Por Paulo Moreira Leite, em seu blog:É claro que alguma coisa está muito errada num debate no qual o capitão Jair Bolsonaro, porta-voz da herança da ditadura, capaz de justificar até seus crimes, tenta ficar de braço dado com um brasileiro honrado e admirável como Chico Buarque.
Para Bolsonaro, o episódio é uma forma de melhorar a própria biografia. Para Chico, a companhia - mesmo forçada - não faz bem.
Durante o regime militar, Chico teve um comportamento exemplar no combate a censura e contra a ditadura.
O esforço, tardio, para diminuir a importância desta atuação essencial é uma tentativa de nivelar por baixo a memória histórica recente, apagando responsabilidades e até forma de cumplicidade com a antiga ordem.
Discordo da postura de Chico Buarque mas é bom não fingir que há uma situação comparável, um “Quem te viu, quem te vê. ” Seu combate à censura era político. Era protesto.
Não há registro de que tenha se mobilizado para liberar colunas de fofocas, histórias de intrigas, casos de adultério e vida pessoal em geral. É disso que estamos falando, neste momento.

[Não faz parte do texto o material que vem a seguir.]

Lemma src_map_pages : map_pages (vr_addr r) (vr_size r) = np.
Proof.
  destruct src_numbers as (_ & Ha & Hz & H1 & H2 & H3). unfold map_pages. rewrite Ha, Z_mod_mult, Z.add_0_r, Hz.
  rewrite u32_small by page_lia. apply RDIV_pages. lia.
Qed.

(** What the two allocations in the kernel lead to: the new pages [n1], backed by
    the physical pages [pn], and the pages [n2] that show the source. *)
Record both_mapped (w' : vmworld) (pa : mem_page_alloc_ctx) (c' : vm_ctx) (pn n1 n2 : Z) (sh : list vm_alloc_shard) : Prop := {
  bm_phys : phys_ok pa;
  bm_fresh : 0 < pn <= qp /\ free_run (data (pa_bitmap (w_phys w))) pn np;
  bm_marks : marks (pa_bitmap (w_phys w)) (pa_bitmap pa) pn np;
  bm_room : room (pa_bitmap pa) (m - np) (qp + np);
  bm_pos : 0 < n1 /\ 0 < n2;
  bm_inv : ctx_inv w' VM_KERNEL c' ((a2, Range VM_KERNEL (n2 * PAGE_SIZE) (np * PAGE_SIZE) (CLEANUP_FLAGS 0) sh 0) ::
    (a1, Range VM_KERNEL (n1 * PAGE_SIZE) (np * PAGE_SIZE) (CLEANUP_FLAGS VM_RW) [] (pn * PAGE_SIZE)) :: lk);
  bm_dest : mapped_to w' (n1 * PAGE_SIZE) (pn * PAGE_SIZE) (np * PAGE_SIZE);
  bm_src : mapped_to w' (n2 * PAGE_SIZE) (vr_phys r) (np * PAGE_SIZE);
  bm_ctxs : forall ctx', ctx' <> VM_KERNEL -> w_ctxs w' !! ctx' = w_ctxs w !! ctx';
  bm_ranges : forall b, b <> a1 -> b <> a2 -> b ∉ lk.*1 -> w_ranges w' !! b = w_ranges w !! b;
  bm_rest : rest_same w w' pa rest;
  bm_dir : vc_page_dir c' = vc_page_dir ck;
  bm_size : Bitmap.size (vc_bitmap c') = Bitmap.size (vc_bitmap ck);
  bm_bits : forall k, 0 <= k -> bitmap_bit (data (vc_bitmap c')) k =
    bitmap_bit (data (vc_bitmap ck)) k || ((n1 <=? k) && (k <? n1 + np)) || ((n2 <=? k) && (k <? n2 + np));
  bm_free : free_run (data (vc_bitmap ck)) n1 np /\ free_run (data (vc_bitmap ck)) n2 np;
  bm_hint : 32 * first_free (vc_bitmap c') <= q + 2 * np;
}.

Lemma fresh_objects : a1 <> 0 /\ a2 <> 0 /\ a1 <> a2 /\ w_ranges w !! a1 = None /\ w_ranges w !! a2 = None.
Proof.
  destruct Hfresh as [Hnd Hf]. rewrite Hsup in Hnd, Hf. apply NoDup_cons in Hnd as [Hn _].
  destruct (Hf a1) as [? ?]; [left |]. destruct (Hf a2) as [? ?]; [right; left |]. repeat split; try done. intros ->. apply Hn. left.
Qed.

Lemma map_both :
  exists w1 w2 pa c' pn n1 n2 sh, vm_alloc w VM_KERNEL np 0 VM_RW = Ret (n1 * PAGE_SIZE, a1, w1) /\
    (exists nd, w_ranges w1 !! a1 = Some nd /\ vr_phys (nd_data nd) = pn * PAGE_SIZE) /\
    vm_map w1 VM_KERNEL src (vr_addr r) (vr_size r) 0 = Ret (n2 * PAGE_SIZE, a2, w2) /\ both_mapped w2 pa c' pn n1 n2 sh.
Proof.
  destruct src_numbers as (Hc & Ha & Hz & Hn & Hnp & Hfit). destruct fresh_objects as (Ha1 & Ha2 & Hd & Hf1 & Hf2).
  destruct Hphys as [P1 P2 P3 P4].
  destruct (mem_page_alloc_room (w_phys w) m qp np) as (pn & pa & Ep & Hpn & Hpfree & Hpl & Hpm & Hproom); [done || lia .. |].
  pose proof (po_size _ Hphys). pose proof (rm_fits _ _ _ Hrp).
  destruct (vm_alloc_at_full 2 w VM_KERNEL ck lk np 0 0 VM_RW q (pn * PAGE_SIZE) pa a1 (a2 :: rest))
    as (n1 & w1 & c1 & E1 & Hn1 & Hi1 & _ & Hm1 & Hc1 & Hr1 & Hrs1 & Hd1 & Hk1 & Hfr1 & Hro1); try done; try lia.
  { apply room_place with kroom; [done | lia]. }
  { split; [page_lia |]. split; [page_lia |]. exact Ep. }
  specialize (Hro1 eq_refl kroom Hroom ltac:(lia)). destruct (tables_rest _ _ _ _ _ Hrs1 Htr Hta) as [Htr1 Hta1].
  assert (ctx_inv w1 src cs ls) as Hs1.
  { apply (ctx_inv_frame w); [done | by apply Hc1 |]. intros b Hb. apply Hr1; [| intros Hb'; by apply (Hap b)].
    intros ->. by apply (fresh_not_in w src cs ls a1). }
  destruct (vm_map_full w1 VM_KERNEL src c1 cs _ ls (vr_addr r) (vr_size r) 0 a2 rest (q + np)
    (fun i => vr_phys r + i * PAGE_SIZE) Hne Hi1 Hs1) as (n2 & w2 & c2 & sh & E2 & Hn2 & Hi2 & _ & Hw2 & Hc2 & Hr2 & Hrs2 & Hd2 & Hk2 & Hfr2 & Hro2);
    rewrite ?src_map_pages; try done; try page_lia.
  { intros b Hb. rewrite fmap_cons in Hb. apply elem_of_cons in Hb as [-> | Hb]; [by apply (fresh_not_in w src cs ls a1) | by apply Hap]. }
  { by rewrite Hd1. }
  { apply room_place with (kroom - np); [done | lia]. }
  { apply src_backed. }
  { by destruct Hrs1 as [_ _ -> _ _]. }
  { by destruct Hrs1 as [_ _ _ _ ->]. }
  { rewrite Hr1; [done | done |]. by apply (fresh_not_in w VM_KERNEL ck lk a2). }
  rewrite src_map_pages in *. rewrite Ha, Z_mod_mult, Z.add_0_r, <- Ha in E2.
  exists w1, w2, pa, c2, pn, n1, n2, sh. split; [exact E1 |]. split.
  { destruct (list_rep_lookup _ _ _ a1 (Range VM_KERNEL (n1 * PAGE_SIZE) (np * PAGE_SIZE) (CLEANUP_FLAGS VM_RW) [] (pn * PAGE_SIZE))
      (ci_list _ _ _ _ Hi1)) as (_ & nd & Hnd & Hdata); [left |]. exists nd. split; [done |]. by rewrite Hdata. }
  split; [exact E2 |]. pose proof Hk1 as (Hwf1 & Hsz1 & Hl1 & Hb1). pose proof Hk2 as (Hwf2 & Hsz2 & Hl2 & Hb2).
  specialize (Hro2 (kroom - np) Hro1 ltac:(lia)).
  assert (n1 + np <= n2 \/ n2 + np <= n1) as Hapart.
  { destruct Hi2 as [_ _ _ _ _ _ _ Hdis]. rewrite !map_cons, !pages_of_new in Hdis. destruct Hdis as [[Hd' _]%Forall_cons _].
    unfold disjoint_alloc in Hd'. cbn [fst snd] in Hd'. lia. }
  split.
  - destruct Hpm as (? & ? & ? & Hpb). split; [done | done | lia |]. rewrite Hpb, P4 by done. by destruct ((_ <=? _) && _).
  - done.
  - done.
  - done.
  - done.
  - exact Hi2.
  - eapply (mapped_pages w2 c2 n1 (pn * PAGE_SIZE) np VM_RW); [apply Hi2 | lia | by apply Z_mod_mult |].
    intros v Hv Hin'. rewrite Hw2 by done. rewrite decide_False.
    + rewrite Hd2, Hm1 by (done || apply Htr). rewrite decide_True by done. by rewrite Z.div_mul.
    + unfold in_pages in *. rewrite Z.div_mul in * by done. lia.
  - eapply (mapped_pages w2 c2 n2 (vr_phys r) np 0); [apply Hi2 | lia | apply Hfork |].
    intros v Hv Hin'. rewrite Hw2 by done. by rewrite decide_True by (by rewrite Hd2).
  - intros ctx' Hctx. by rewrite Hc2, Hc1.
  - intros b Hb1' Hb2' Hbk. rewrite Hr2, Hr1; try done. rewrite fmap_cons. set_solver.
  - destruct Hrs1, Hrs2. split; congruence.
  - congruence.
  - congruence.
  - intros k Hk'. rewrite Hb2, Hb1 by done. zcases; by rewrite ?orb_true_r, ?orb_false_r.
  - split; [done |]. intros k Hk'. specialize (Hfr2 k Hk'). rewrite Hb1 in Hfr2 by lia. revert Hfr2. zcases; done.
  - pose proof (rm_hint _ _ _ Hro2). lia.
Qed.
(** What giving back both mappings leads to. *)
Lemma free_both w2 pa c' pn n1 n2 sh :
  both_mapped w2 pa c' pn n1 n2 sh ->
  exists w3 w4 ck', vm_free w2 a2 = Ret (0, w3) /\ vm_free w3 a1 = Ret (0, w4) /\ ctx_inv w4 VM_KERNEL ck' lk /\
    (forall ctx', ctx' <> VM_KERNEL -> w_ctxs w4 !! ctx' = w_ctxs w !! ctx') /\
    (forall b, b <> a1 -> b <> a2 -> b ∉ lk.*1 -> w_ranges w4 !! b = w_ranges w !! b) /\
    rest_same w w4 pa rest /\ vc_page_dir ck' = vc_page_dir ck /\ room (vc_bitmap ck') (kroom - 2 * np) (q + 2 * np).
Proof.
  intros Hb. destruct (tables_rest _ _ _ _ _ (bm_rest _ _ _ _ _ _ _ Hb) Htr Hta) as [Htr2 Hta2].
  destruct src_numbers as (_ & _ & _ & _ & Hnp & _). destruct (bm_pos _ _ _ _ _ _ _ Hb) as [Hn1 Hn2].
  destruct (vm_free_full w2 VM_KERNEL c' [] a2 _ _ (bm_inv _ _ _ _ _ _ _ Hb)) as (w3 & c3 & E3 & Hi3 & Hb3 & _ & Hc3 & Hr3 & Hrs3 & Hd3 & Hs3 & _ & Hff3);
    [by rewrite (bm_dir _ _ _ _ _ _ _ Hb) | done |].
  destruct (tables_rest _ _ _ _ _ Hrs3 Htr2 Hta2) as [Htr3 Hta3].
  destruct (vm_free_full w3 VM_KERNEL c3 [] a1 _ _ Hi3) as (w4 & c4 & E4 & Hi4 & Hb4 & _ & Hc4 & Hr4 & Hrs4 & Hd4 & Hs4 & _ & Hff4);
    [by rewrite Hd3, (bm_dir _ _ _ _ _ _ _ Hb) | done |].
  cbn [app vr_addr vr_size] in *. destruct Hb as [_ _ _ _ _ _ _ _ Bc Br Brs Bd Bs Bb [Bf1 Bf2] Bh].
  exists w3, w4, c4. split; [done |]. split; [done |]. split; [done |]. split; [| split; [| split; [| split]]].
  - intros ctx' Hctx. by rewrite Hc4, Hc3, Bc.
  - intros b H1 H2 H3. rewrite (Hr4 b), (Hr3 b), (Br b); try done. rewrite fmap_cons. set_solver.
  - destruct Brs, Hrs3, Hrs4. split; congruence.
  - congruence.
  - destruct Hroom as [R1 R2 R3 R4]. split; [lia | lia | | lia]. intros k Hk'. rewrite Hb4, Hb3, Bb, R3 by lia.
    repeat case_bool_decide; rewrite ?andb_false_r; try done. unfold in_pages in *. rewrite !Z.div_mul in * by done. zcases.
Qed.

(** New pages are none of those of the source. *)
Lemma new_pages_apart pn :
  free_run (data (pa_bitmap (w_phys w))) pn np ->
  pn * PAGE_SIZE + vr_size r <= vr_phys r \/ vr_phys r + vr_size r <= pn * PAGE_SIZE.
Proof.
  intros Hfree. destruct src_numbers as (_ & _ & Hz & _ & Hnp & _).
  destruct (decide (pn * PAGE_SIZE + vr_size r <= vr_phys r)) as [| H1]; [by left |].
  destruct (decide (vr_phys r + vr_size r <= pn * PAGE_SIZE)) as [| H2]; [by right |]. exfalso.
  set (p := Z.max (pn * PAGE_SIZE) (vr_phys r)). pose proof (fk_used _ _ Hfork p ltac:(lia)) as Hu. unfold used in Hu.
  rewrite Hfree in Hu; [done |]. split; [apply Z.div_le_lower_bound; page_lia | apply Z.div_lt_upper_bound; page_lia].
Qed.

Lemma copy_pages_spec mem :
  exists pn pa ck' w' m', copy_pages (Copy w mem) r = Ret (Some (pn * PAGE_SIZE), Copy w' m') /\
    phys_ok pa /\ (0 < pn <= qp /\ free_run (data (pa_bitmap (w_phys w))) pn np) /\
    marks (pa_bitmap (w_phys w)) (pa_bitmap pa) pn np /\ room (pa_bitmap pa) (m - np) (qp + np) /\
    ctx_inv w' VM_KERNEL ck' lk /\ (forall ctx', ctx' <> VM_KERNEL -> w_ctxs w' !! ctx' = w_ctxs w !! ctx') /\
    (forall b, b <> a1 -> b <> a2 -> b ∉ lk.*1 -> w_ranges w' !! b = w_ranges w !! b) /\
    rest_same w w' pa rest /\ vc_page_dir ck' = vc_page_dir ck /\ room (vc_bitmap ck') (kroom - 2 * np) (q + 2 * np) /\
    (forall p, byte_at m' p =
      if decide (pn * PAGE_SIZE <= p < pn * PAGE_SIZE + vr_size r) then byte_at mem (vr_phys r + (p - pn * PAGE_SIZE)) else byte_at mem p).
Proof.
  destruct src_numbers as (Hc & Ha & Hz & Hn & Hnp & Hfit).
  destruct map_both as (w1 & w2 & pa & c' & pn & n1 & n2 & sh & E1 & (nd & Hnd & Hph) & E2 & Hb).
  destruct (free_both _ _ _ _ _ _ _ Hb) as (w3 & w4 & ck' & E3 & E4 & Hrest).
  destruct (bm_pos _ _ _ _ _ _ _ Hb) as [Hn1 Hn2]. destruct (bm_fresh _ _ _ _ _ _ _ Hb) as [Hpn Hfree].
  destruct (copy_virt_spec (Z.to_nat (vr_size r)) w2 mem (n1 * PAGE_SIZE) (n2 * PAGE_SIZE) (pn * PAGE_SIZE) (vr_phys r)) as (m' & Em & Hm').
  { rewrite Z2Nat.id, Hz by page_lia. apply (bm_dest _ _ _ _ _ _ _ Hb). }
  { rewrite Z2Nat.id, Hz by page_lia. apply (bm_src _ _ _ _ _ _ _ Hb). }
  { rewrite Z2Nat.id by page_lia. by apply new_pages_apart. }
  rewrite Z2Nat.id in Hm' by page_lia.
  exists pn, pa, ck', w4, m'. split; [| split; [apply Hb |]; split; [done |]; split; [apply Hb |]; split; [apply Hb |]; tauto].
  unfold copy_pages. cbn [cp_world cp_mem]. rewrite src_RDIV, E1, bind_Ret. destruct (Z.eqb_spec (n1 * PAGE_SIZE) 0); [page_lia |].
  unfold load_node at 1. rewrite Hnd, bind_Ret, Hph, Hc. destruct (Z.eqb_spec src VM_KERNEL); [done |]. rewrite E2, bind_Ret.
  destruct (Z.eqb_spec (n2 * PAGE_SIZE) 0); [page_lia |]. cbn [negb andb]. rewrite Em, bind_Ret, E3, !bind_Ret.
  rewrite Hz, Z_mod_mult. cbn [nz negb Z.eqb]. by rewrite bind_Ret, E4, bind_Ret.
Qed.
End Copy.

(** * Three contexts: the kernel, the original and the copy *)

Record clone_inv w (src dest : Z) (ck cs cd : vm_ctx) (lk ls ld : list (Z * vm_range)) : Prop := {
  cl_apart : VM_KERNEL <> src /\ VM_KERNEL <> dest /\ src <> dest;
  cl_kernel : ctx_inv w VM_KERNEL ck lk;
  cl_src : ctx_inv w src cs ls;
  cl_dest : ctx_inv w dest cd ld;
  cl_nodir : vc_page_dir cd = 0;
  cl_tables : tables_ready w (vc_page_dir ck) /\ tables_apart w;
  cl_objects : NoDup (lk.*1 ++ ls.*1 ++ ld.*1);
  cl_phys : phys_ok (w_phys w);
  cl_fresh : fresh w;
  cl_ready : w_kmalloc_ready w = true;
}.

Se há algum respaldo jurídico a qualquer atitude que podemos chamar de censura a esse tipo de informação encontra-se nos artigos 20 e 21 do Código Civil.
Chico Buarque não tem nada a ver com ele.
A responsabilidade é dos deputados e senadores do PSDB, do então PFL que davam maioria a Fernando Henrique Cardoso no Congresso, em 2002. FHC, que sancionou o Código, teve seu papel. Poderia ter vetado os dois artigos, direito reservado a todo presidente da República. Não o fez.
Idem para o PT, que também não deixou críticas dignas de nota sobre os artigos 20 e 21. Os jornais fizeram editoriais, as revistas se escandalizaram? Também não.
“Ninguém falou sobre isso na época,” lembra Aloisio Nunes Ferreira, senador pelo PSDB paulista, que era ministro da Justiça naquele momento.
O Código Civil interessou advogados, juristas e meios de comunicação pelas novidades que trouxe no direito de família, à herança e outros assuntos. Não se percebeu que era preciso debater os artigos 20 e 21, que parecia questão sem maior interesse.
É por isso que o debate está torto, onze anos depois.
Também é bom esclarecer um ponto. Nem Chico, nem Caetano Veloso, nem Gilberto Gil, nem Roberto Carlos e nem Paula Lavigne têm qualquer responsabilidade pela febre de biografias autorizadas que se espalham pelo país, em coffee table books, de capa dura, ilustrações belíssimas, mas de conteúdo vazio. Os responsáveis são biografados que fazem a encomenda e autores que entregam.
Para entender o que se passa hoje é preciso começar pelo começo.
A Constituição de 1988 diz o seguinte, no inciso IX do artigo 5:
“ é livre a expressão da atividade intelectual, artística, científica e de comunicação, independentemente de censura ou licença ;”
No mesmo artigo 5 a Constituição afirma no inciso X:
“ são invioláveis a intimidade, a vida privada, a honra e a imagem das pessoas, assegurado o direito a indenização pelo dano material ou moral decorrente de sua violação ;
O que se procura, nos dois incisos, é assegurar a liberdade de expressão sem ferir a intimidade e a vida privada.
Ao dizer que se assegura a expressão da atividade intelectual, artística, científica e de comunicação “independentemente de censura ou licença”, a Carta deixa claro que não se pode exigir autorização prévia.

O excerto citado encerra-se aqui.